(* ===== verification/Prelude.v ===== *)
(** TcpRedirector: a verification development of the transparent TCP
    redirector.

    The program takes the TCP connections of chosen processes and carries them
    through an HTTP proxy.  Its parts, all under src/src:

    - the service (service/TcpRedirectorService): a capture thread rewrites the
      packets WinDivert hands it so that proxied connections arrive at a local
      relay ([infrastructure/capture]); the relay asks the proxy for a tunnel
      and copies both directions ([infrastructure/relay]); rules decide which
      processes are proxied ([domain/services/RuleEngine.h]); a table maps the
      local port of a connection to its original destination, shared by both
      threads; a tracker counts traffic for the user interface;
    - the authentication agent (auth-agent): a process of the user's session
      that negotiates Kerberos tokens, which the service's provider asks for
      over a named pipe;
    - a kernel driver (driver) that redirects connections at the Windows
      Filtering Platform and queues them for user mode.

    * Files

    Prelude    machine integers at their width, list searches, tactics and hint
               databases shared by all files.
    Text       strings of the C and C++ runtime as lists of code units.
    Base64     the six encoders and three decoders that the program carries.
    Entities   domain/entities/ProxyConfig.h, infrastructure/config/Config.h.
    RuleEngine domain/services/RuleEngine.h.
    ConnectionTable
               infrastructure/relay/ConnectionTable.h; class
               [IConnectionTable] is the port domain/ports/IConnectionTable.h
               with its laws, which the hash table discharges.
    ConnectionTracker
               domain/services/ConnectionTracker.h; class
               [IConnectionMonitor] is its port.
    PortBitmap the decision bitmap of WinDivertCapture.h.
    ProcessRules
               FindPidBySourcePort, FindTargetPid and CheckProcessRule of
               WinDivertCapture.cpp.
    Capture    CaptureLoop and packet rewriting, against the two ports.
    WinDivertDriver
               loading WinDivert.dll and starting its kernel driver.
    Auth       class [IAuthenticationProvider] (domain/ports), the Basic
               provider, Parse407Challenge.
    Sspi       SspiNegotiate of infrastructure/auth/auth_sspi.cpp.
    Relay      TcpRelayServer::ConnectionHandler, against the provider class.
    Bridge     TcpRelayServer::OneWayRelay and StartBridge.
    Handshake  Relay and Bridge over the stream of the proxy; the invariants
               that a handler keeps.
    RelayServer
               Start, Stop, AcceptLoop and HandleNewConnection.
    RedirectService, Driver
               the kernel driver: queue, rule cache and pool memory; device
               control, classification, loading and unloading.
    Tunnel     Capture, RelayServer and Relay over one connection table: a
               connection from its first packet to its tunnel.
    Rationals, Strtod
               powers in the rational numbers; strtod of the C library.
    Dtoa       floating numbers as text: Grisu2 and the layouts of to_chars in
               the vendored nlohmann::json.
    Grisu      its digits are right.
    FloatText  its text is read back as the number it was printed from.
    Json       JSON values and the accessors of that library that the program
               applies.
    Utf8       UTF-8 in that library: its decoder and its encoder.
    JsonDump   its serializer, with the buffers it writes to.
    JsonParse  its lexer and its parser, as functions of the input.
    JsonText   what is printed is read back, and what is read is well typed.
    Lexer, ParseErrors
               the lexer and the parser with their states and the texts of
               their exceptions, which refine JsonParse.
    Library    printing and parsing as the components call them.
    Agent      the agent's context store, engine and request handling.
    AgentThreads
               the agent's main thread and cleanup thread, interleaved.
    Kerberos   the service's provider over an arbitrary pipe.
    AgentPipe  the provider and the agent run against each other, over the text
               of Library.
    Stats      the lock-free statistics collector.
    ConfigManager
               infrastructure/config/ConfigManager.h and .cpp: loading, saving,
               settings, rules and passwords.
    Ipc        the requests of a client of infrastructure/ipc/PipeServer.h and
               TcpIpcServer.h, and the push messages.
    PipeServer the pipe's thread, Start, Stop and the senders, interleaved.
    TcpServer  the thread, Start and Stop of TcpIpcServer.h, interleaved.
    Logger, LogRotator
               infrastructure/logging: queue and writer thread, files, the ring
               of recent entries; scheduled rotation and archives.
    IpcHandler adapters/driving/IpcHandler.h: every method of a request.
    Wire       Ipc, IpcHandler and ConfigManager over the library: requests,
               replies and the configuration file as bytes.
    Service    adapters/driving/ServiceMain.h and main.cpp: Initialize, Stop,
               the callbacks, and the process as three interleaved threads
               over the parts above.
    EntryPoint main.cpp: the command line, installing and removing the service.
    ProxyEngine
               adapters/driven/ProxyEngine.h: sessions with their bridge
               thread, and the engine.
    Hook       service/HookDLL/hook_connect.cpp over a byte memory.
    MockProxy  tests/mock_proxy.cpp, and the relay against it.
    TestTools  tests/packet_generator.cpp and the parsers the tests copy.
    UnitTests  the repository's unit tests, run on the models.

    * How the code is modelled

    A class or service is a record of its state, a method a function from state
    to state and result.  Methods that hold a lock from entry to return are
    single steps; where threads share state without one lock (the two
    directions of the bridge, the statistics counters, the threads of the pipe and
    TCP servers, the agent's cleanup, the logger's writer, the service and its
    control thread) a step relation, or a list of actions, interleaves their
    atomic actions.  System calls, the network, the security provider and the
    allocator are parameters: records of answers, functions of
    a world, or classes with laws; a law states documented behaviour (a fresh
    block, a new handle).  A read or write outside a buffer, a double release or
    a kernel bug check is [None], an uncaught exception a result of its own.  Fixed-width
    integers are [Z] with the wrap-around written where the code can overflow.

    * What the theorems show

    - Transparency and isolation (Capture): the first packet of a proxied
      connection goes to the relay and every answer is restored to come from
      the original destination; in every reachable state no packet of a tracked
      port escapes to the network; a packet changes nothing of another port;
      the loop never faults and keeps table and bitmap consistent.
    - The path of a connection (Tunnel): from its first packet on, through any
      other packets, the relay asks the proxy for a tunnel to exactly the place
      the connection was going to, and bridges it only after a 200.
    - The end of the handshake (Handshake): the tunnel starts behind the one
      piece that was received as the answer, so that the client gets exactly
      the tunnel's data when, and only when, that piece was the whole header;
      a proxy that grants is enough for a tunnel, whatever the provider does.
    - Decisions (ProcessRules, RuleEngine, PortBitmap): exact conditions of each
      verdict; least priority decides after any edits; what wildcards match; the
      bitmap is a map of 65536 decisions; process tree and owner cache.
    - Data (ConnectionTable, ConnectionTracker, Stats, Base64, Auth): the hash
      table refines per-port stacks and its count is exact; totals telescope;
      the lock-free counters are exact under every interleaving; every decoder
      inverts every encoder; a challenge survives its header.
    - Relaying (Relay, Bridge, RelayServer): the handler always returns and
      releases or hands over every socket, address list and context, unless a
      failing recv ends it by an exception; its requests are bounded; the bridge delivers a prefix of its input, all of it
      without errors, and closes both sockets exactly once; any sequence of
      Start and Stop is balanced.
    - Kernel driver: in every reachable state the driver owns exactly its pool
      blocks, and the calls that leave their buffers or read a process name
      where there is none are exactly those that are listed; the queue is a
      bounded FIFO; the first matching rule decides and matching stays in its
      arrays; what is redirected without a record; what SET_RULES installs; what
      loading and unloading leave.
    - Agent (Agent, AgentThreads, Kerberos, AgentPipe): SSPI handles are owned by exactly
      one stored context; a context lives while its negotiation continues; the
      cleanup frees a context in use exactly when its time has ended as it wakes;
      launches release what they acquire.
    - Configuration (ConfigManager, IpcHandler): what a save writes a load
      restores, up to the fields the format lacks; a password survives every
      sequence of calls that do not replace it, in memory and in the file; a
      refused request changes nothing; rules that are set are in force at once and
      survive a restart.
    - Floating numbers (Grisu, FloatText): the digits of every double lie
      strictly between the points halfway to its neighbours; its text fits its
      buffer and is read back as the same double, by correct rounding.
    - JSON text (Utf8, JsonDump, JsonParse, JsonText): the table decodes exactly
      UTF-8; printing stays in its buffers and gives the text of the value or
      throws; the parser always ends; what it returns has the library's types
      and a text that is parsed to it again; what is printed parses back,
      compact and indented, floating numbers included.
    - Its parser as it is written (Lexer, ParseErrors): putting characters back
      and collecting buffers, positions and messages, it accepts what the
      functions of JsonParse accept, with the same values, and ends on every
      other text with an exception of one line.
    - Over bytes (Wire): whatever a client sends, in whatever pieces, each line
      gets one line in answer; parameters that begin with a letter beyond ASCII
      are answered as a parse error of the request; rules that a client sends are in force at once and
      are read back from the bytes of the saved file.
    - Requests (Ipc, PipeServer, TcpServer): the replies of the TCP server
      depend on the bytes and not on how they are cut; the pipe answers each
      message once;
      its handle is never used after it was closed, except by a cancellation;
      the TCP server holds its own sockets only, and stopping it ends in every
      run, though it closes its client twice.
    - Logging (Logger, LogRotator): console, files, callback, listeners and ring
      receive the entries in their order, and the writer delivers all of them
      while the logger runs; recent entries are the latest; a rotation keeps the
      log in the log, its renamed file or a whole archive, unless the scans for
      old files delete it.
    - The service (Service): in every reachable state, between the settings of a
      reload excepted, capture and relay agree on the proxy and the provider, and
      the capture is whole; what a reload applies; what a stop releases and what
      it leaves; the command line closes every handle of the service manager
      (EntryPoint).
    - The rest (ProxyEngine, Hook, Sspi, WinDivertDriver): a session releases
      its sockets, but not Winsock, and its bridge ends when both directions
      have; the detour is
      a round trip; handles are released.
    - Tests (MockProxy, TestTools, UnitTests): the relay always reaches a tunnel
      through the test proxy, which serves one client at a time and logs its
      last line to a closed file; where the tested parsers differ from the
      programs; the unit tests pass on the models for every sorting function,
      and the two threads of the last leave exactly the ports they mean to.
    - Behaviour that differs from its documentation is stated as it is:
      substring rules, stale DIRECT decisions after a FIN, unloading with pending
      redirects, requests with short buffers, numbered agent requests, a broken
      agent pipe, a failing recv of the CONNECT answer, a stop that is lost or
      reopened, a pipe that waits for its client, a context freed
      in use, log entries lost at shutdown,
      archives that are never deleted, a trampoline that goes astray.

    * Bounds and fuel

    [auth_fuel] 6 and [gateway_fuel] 4 exceed the retry limits 5 and 3 that
    the code tests, and [Relay.handler_is_bounded] and
    [Relay.handler_owns_its_resources] hold for every run, so no run uses them
    up; [send_all] takes the length of its chunk, each turn sending at least a
    byte; the process tree walk has the 10 turns of the source; the drain of
    Stop its 50, the wait for the kernel driver its 30; [process_lines] takes the
    length of its input, each line of which consumes a byte; [parse_fuel] is two
    turns for each byte and two more, which [JsonParse.parser_terminates] shows
    to be enough; [scan_string] takes the length of its input, and the loops of
    Lexer that of what the input adapter has left, and one, which
    [ParseErrors.parser_refines_reference] shows to be enough;
    [count_digits] and [write_digits] have the 5 and 10 turns that 20 digits
    need; [normalize] has 64 turns, one for each bit; [round_fuel] 10 exceeds
    the 9 turns in which a digit reaches zero, and [fraction_fuel] 20 the 19 in
    which [delta] would outgrow 64 bits, as the lemmas of file Grisu show;
    [OneWayRelay] reports a run longer than its fuel as unfinished,
    and the theorems on it say what holds then.  [to_string] has 20 digits, as
    a 64-bit value needs.  The theorems on 32- and 64-bit counters state the
    number of calls they hold for.

    * What is not modelled

    The C# user interface, third-party code (WinDivert, boost, and of
    nlohmann::json what the program does not use: comments, callbacks, lenient
    error handlers, binary formats, pointers, patches) and packaging.  [strtod]
    belongs to the C library and is written as the correctly rounding function
    that its documentation promises.  The texts of log
    messages, console colours and most paths of files are left out.  In Service the proxy
    engine, which the service initializes and never asks for a session, is left
    out; its own file models it.  The push messages of TcpIpcServer are empty. *)

From stdpp Require Export base list gmap.
From Stdlib Require Export ZArith Lia.
From Stdlib Require String Ascii.
Export String.StringSyntax.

════

EXERCISE OBJECTIVE -
Reproduce word for word the material above, starting with the line that has "Ipc, IpcHandler and" and stopping after the line that has "the tests copy.".

OUTPUT OF THE EXERCISE -
    Wire       Ipc, IpcHandler and ConfigManager over the library: requests,
               replies and the configuration file as bytes.
    Service    adapters/driving/ServiceMain.h and main.cpp: Initialize, Stop,
               the callbacks, and the process as three interleaved threads
               over the parts above.
    EntryPoint main.cpp: the command line, installing and removing the service.
    ProxyEngine
               adapters/driven/ProxyEngine.h: sessions with their bridge
               thread, and the engine.
    Hook       service/HookDLL/hook_connect.cpp over a byte memory.
    MockProxy  tests/mock_proxy.cpp, and the relay against it.
    TestTools  tests/packet_generator.cpp and the parsers the tests copy.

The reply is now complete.